Which one should catch what in a real Laravel or Symfony codebase?

In practice the two are complementary rather than competing, and most security-conscious PHP teams that use static analysis run both rather than picking one. PHPStan with phpstan-strict-rules and framework-specific extensions (phpstan-doctrine, Larastan for Laravel) catches the type and logic bugs that cause 3 a.m. production incidents — a nullable User object dereferenced without a check, a Doctrine query built against the wrong entity. Psalm's taint mode is the one that actually stops a reflected-XSS or SQL-injection commit from landing, because it's the only one of the two tracking where request data goes. Neither tool, notably, would have caught the March 2021 compromise of the official git.php.net server, where attackers pushed two malicious commits impersonating Rasmus Lerdorf and Nikita Popov that added a backdoor triggered by a crafted User-Agent header — that was a source-control compromise caught by routine post-commit review within hours, not a code-level flaw a SAST tool scans for. It's a useful reminder that static analysis covers code-level injection risk, not supply-chain integrity of the repository itself.

How do you wire either tool into a pre-commit hook without blocking everyone on day one?

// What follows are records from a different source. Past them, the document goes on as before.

Notation exec1 := (exec1 slave_write slave_read).
Notation exec := (exec slave_write slave_read).
Implicit Types d : dev W.
(** ** Commands in the queue have their effect sooner or later *)
Lemma exec1_final d rest :
  snd (run ((exec1 d).(txf) ++ rest) (exec1 d).(bus)) = snd (run (d.(txf) ++ rest) d.(bus)).
Proof.
  unfold Fifo.exec1. destruct (txf d) as [|c q] eqn:E; [by rewrite E|]. cbn [app run].
  destruct (Z.testbit c 8); [|done]. destruct (slave_read (bus d)) as [v w]. cbn [txf bus].
  by destruct (run (q ++ rest) w).
Qed.
Lemma exec1_bytes d rest : (length d.(rxf) < depth)%nat →
  (exec1 d).(rxf) ++ fst (run ((exec1 d).(txf) ++ rest) (exec1 d).(bus)) =
  d.(rxf) ++ fst (run (d.(txf) ++ rest) d.(bus)).
Proof.
  intros Hl. unfold Fifo.exec1. destruct (txf d) as [|c q] eqn:E; [by rewrite E|]. cbn [app run].
  destruct (Z.testbit c 8); [|done]. destruct (slave_read (bus d)) as [v w]. cbn [txf bus rxf].
  rewrite decide_True by done. destruct (run (q ++ rest) w). by rewrite <-app_assoc.
Qed.
Lemma exec1_rx_length d : (length (exec1 d).(rxf) ≤ S (length d.(rxf)))%nat.
Proof.
  unfold Fifo.exec1. destruct (txf d); [lia|]. destruct (Z.testbit z 8); [|cbn; lia].
  destruct (slave_read (bus d)). cbn [rxf]. case_decide; rewrite ?length_app; cbn; lia.
Qed.
Lemma exec1_txf d : (exec1 d).(txf) = tl d.(txf).
Proof.
  unfold Fifo.exec1. destruct (txf d) as [|c q] eqn:E; [by rewrite E|]. destruct (Z.testbit c 8); [|done].
  by destruct (slave_read (bus d)).
Qed.
Lemma exec1_writes d : Forall is_write d.(txf) → Forall is_write (exec1 d).(txf) ∧ (exec1 d).(rxf) = d.(rxf).
Proof.
  unfold Fifo.exec1. destruct (txf d) as [|c q] eqn:E; [by rewrite E|]. intros Hw.
  apply Forall_cons in Hw as [Hc Hq]. by rewrite Hc.
Qed.
(** The same for any number of commands *)
Lemma exec_final k d rest :
  snd (run ((exec k d).(txf) ++ rest) (exec k d).(bus)) = snd (run (d.(txf) ++ rest) d.(bus)).
Proof. induction k as [|k IH]; [done|]. change (exec (S k) d) with (exec1 (exec k d)). by rewrite exec1_final. Qed.
Lemma exec_bytes k d rest : (length d.(rxf) + k ≤ depth)%nat →
  (length (exec k d).(rxf) ≤ length d.(rxf) + k)%nat ∧
  (exec k d).(rxf) ++ fst (run ((exec k d).(txf) ++ rest) (exec k d).(bus)) =
  d.(rxf) ++ fst (run (d.(txf) ++ rest) d.(bus)).
Proof.
  induction k as [|k IH]; intros Hl; [split; [cbn; lia|done]|]. change (exec (S k) d) with (exec1 (exec k d)).
  destruct IH as [Hk <-]; [lia|]. pose proof (exec1_rx_length (exec k d)).
  split; [lia|]. apply exec1_bytes. lia.
Qed.
Lemma exec_txf_length k d : (length (exec k d).(txf) ≤ length d.(txf))%nat.
Proof.
  induction k as [|k IH]; [done|]. change (exec (S k) d) with (exec1 (exec k d)). rewrite exec1_txf.
  destruct (txf (exec k d)); cbn in *; lia.
Qed.
Lemma exec_writes k d : Forall is_write d.(txf) → Forall is_write (exec k d).(txf) ∧ (exec k d).(rxf) = d.(rxf).
Proof.
  intros Hw. induction k as [|k [IH1 IH2]]; [done|]. change (exec (S k) d) with (exec1 (exec k d)).
  destruct (exec1_writes _ IH1) as [H1 H2]. by rewrite H2.
Qed.
(** Writing to the queue while it has room *)
Lemma put_all_room cs d : (length d.(txf) + length cs ≤ depth)%nat →
  put_all cs d = Dev (d.(txf) ++ cs) d.(rxf) d.(tx_abrt_source) d.(active) d.(bus).
Proof.
  unfold put_all. revert d. induction cs as [|c cs IH]; intros d Hl; cbn [foldl].
  - rewrite app_nil_r. by destruct d.
  - cbn [length] in Hl. unfold put at 2. rewrite decide_True by lia.
    rewrite IH by (cbn [txf]; rewrite length_app; cbn; lia). cbn [txf rxf tx_abrt_source active bus].
    by rewrite <-app_assoc.
Qed.
Lemma put_all_abrt cs d : (put_all cs d).(tx_abrt_source) = d.(tx_abrt_source).
Proof.
  unfold put_all. revert d. induction cs as [|c cs IH]; intros d; cbn [foldl]; [done|]. rewrite IH.
  unfold put. by case_decide.
Qed.
Lemma get_n_prefix n d : (n ≤ length d.(rxf))%nat →
  get_n n d = (wrap 8 <$> take n d.(rxf), Dev d.(txf) (drop n d.(rxf)) d.(tx_abrt_source) d.(active) d.(bus)).
Proof.
  revert d. induction n as [|n IH]; intros d Hn; cbn [get_n take drop].
  - by destruct d, rxf0.
  - unfold get. destruct (rxf d) as [|v q] eqn:E; [cbn in Hn; lia|].
    rewrite IH by (cbn in *; lia). done.
Qed.

Section paced.
Context {step : dev W → dev W} {rank : dev W → nat} {cost : nat} `{!Pace slave_write slave_read step rank cost}.
Lemma rank_put_all cs d : (rank (put_all cs d) ≤ rank d + cost * length cs)%nat.
Proof.
  unfold put_all. revert d. induction cs as [|c cs IH]; intros d; cbn [foldl length]; [lia|].
  etrans; [apply IH|]. pose proof (rank_put c d). lia.
Qed.
Lemma rank_get_n n d : (rank (snd (get_n n d)) ≤ rank d)%nat.
Proof.
  revert d. induction n as [|n IH]; intros d; cbn [get_n]; [done|].
  pose proof (rank_get d) as Hg. destruct (get d) as [v d1]. specialize (IH d1).
  destruct (get_n n d1) as [vs d2]. cbn [snd] in *. lia.
Qed.
Lemma step_txf_length d : (step d).(tx_abrt_source) = 0 → (length (step d).(txf) ≤ length d.(txf))%nat.
Proof. intros Ha. destruct (step_exec d Ha) as (_ & k & b & ->). cbn [set_active txf]. apply exec_txf_length. Qed.
Lemma step_final d rest : (step d).(tx_abrt_source) = 0 →
  snd (run ((step d).(txf) ++ rest) (step d).(bus)) = snd (run (d.(txf) ++ rest) d.(bus)).
Proof. intros Ha. destruct (step_exec d Ha) as (_ & k & b & ->). apply exec_final. Qed.
Lemma step_writes d : (step d).(tx_abrt_source) = 0 → Forall is_write d.(txf) →
  Forall is_write (step d).(txf) ∧ (step d).(rxf) = d.(rxf).
Proof. intros Ha. destruct (step_exec d Ha) as (_ & k & b & ->). apply exec_writes. Qed.
(** An abort stays until it is cleared. *)
Lemma step_aborted d : d.(tx_abrt_source) ≠ 0 → (step d).(tx_abrt_source) ≠ 0.
Proof. intros Ha E. by destruct (step_exec d E). Qed.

Both tools support the standard pre-commit framework as well as plain Composer scripts, and both ship a baseline mechanism specifically so adoption on an existing codebase doesn't require fixing every historical finding before the hook can go live. For Psalm, psalm --set-baseline=psalm-baseline.xml snapshots every current issue (including taint findings) into a file that's excluded from future failures, so the hook only fails on newly introduced problems. PHPStan's equivalent is phpstan analyse --generate-baseline, producing a phpstan-baseline.neon included from the main config. A minimal .pre-commit-config.yaml entry runs composer exec psalm -- --taint-analysis or composer exec phpstan -- analyse as a local hook, scoped to staged .php files for speed. Both projects also publish official GitHub Actions (vimeo/psalm-github-actions and PHPStan's own composer-based CI recipe), so the same check that blocks a local commit re-runs as a required PR status check, closing the gap for contributors who bypass hooks with --no-verify.

How does this fit alongside dependency and reachability scanning?

Static analysis of your own PHP source is only one layer — most PHP applications also carry dozens of Composer dependencies, and a code-level scanner like Psalm or PHPStan has no visibility into whether a vulnerable function inside vendor/ is ever actually called. That's where reachability analysis complements rather than replaces taint analysis: Safeguard's reachability engine currently supports PHP with Composer-aware, Symfony- and Laravel-aware dependency graph resolution, though static PHP reachability specifically is in preview while dynamic (runtime) PHP reachability is generally available. Safeguard doesn't run PHP SAST itself today — first-party SAST scanning currently covers JavaScript/TypeScript, Python, and Java — so Psalm and PHPStan remain the right tools for catching in-house injection bugs pre-commit. The practical split is: run Psalm's taint analysis and PHPStan's type checks on your own code at commit time, and let a reachability layer tell you which of your Composer dependencies' known CVEs are actually exercised by your call graph, so the CVE backlog your team triages reflects exploitable risk rather than every advisory that happens to match a composer.lock version string.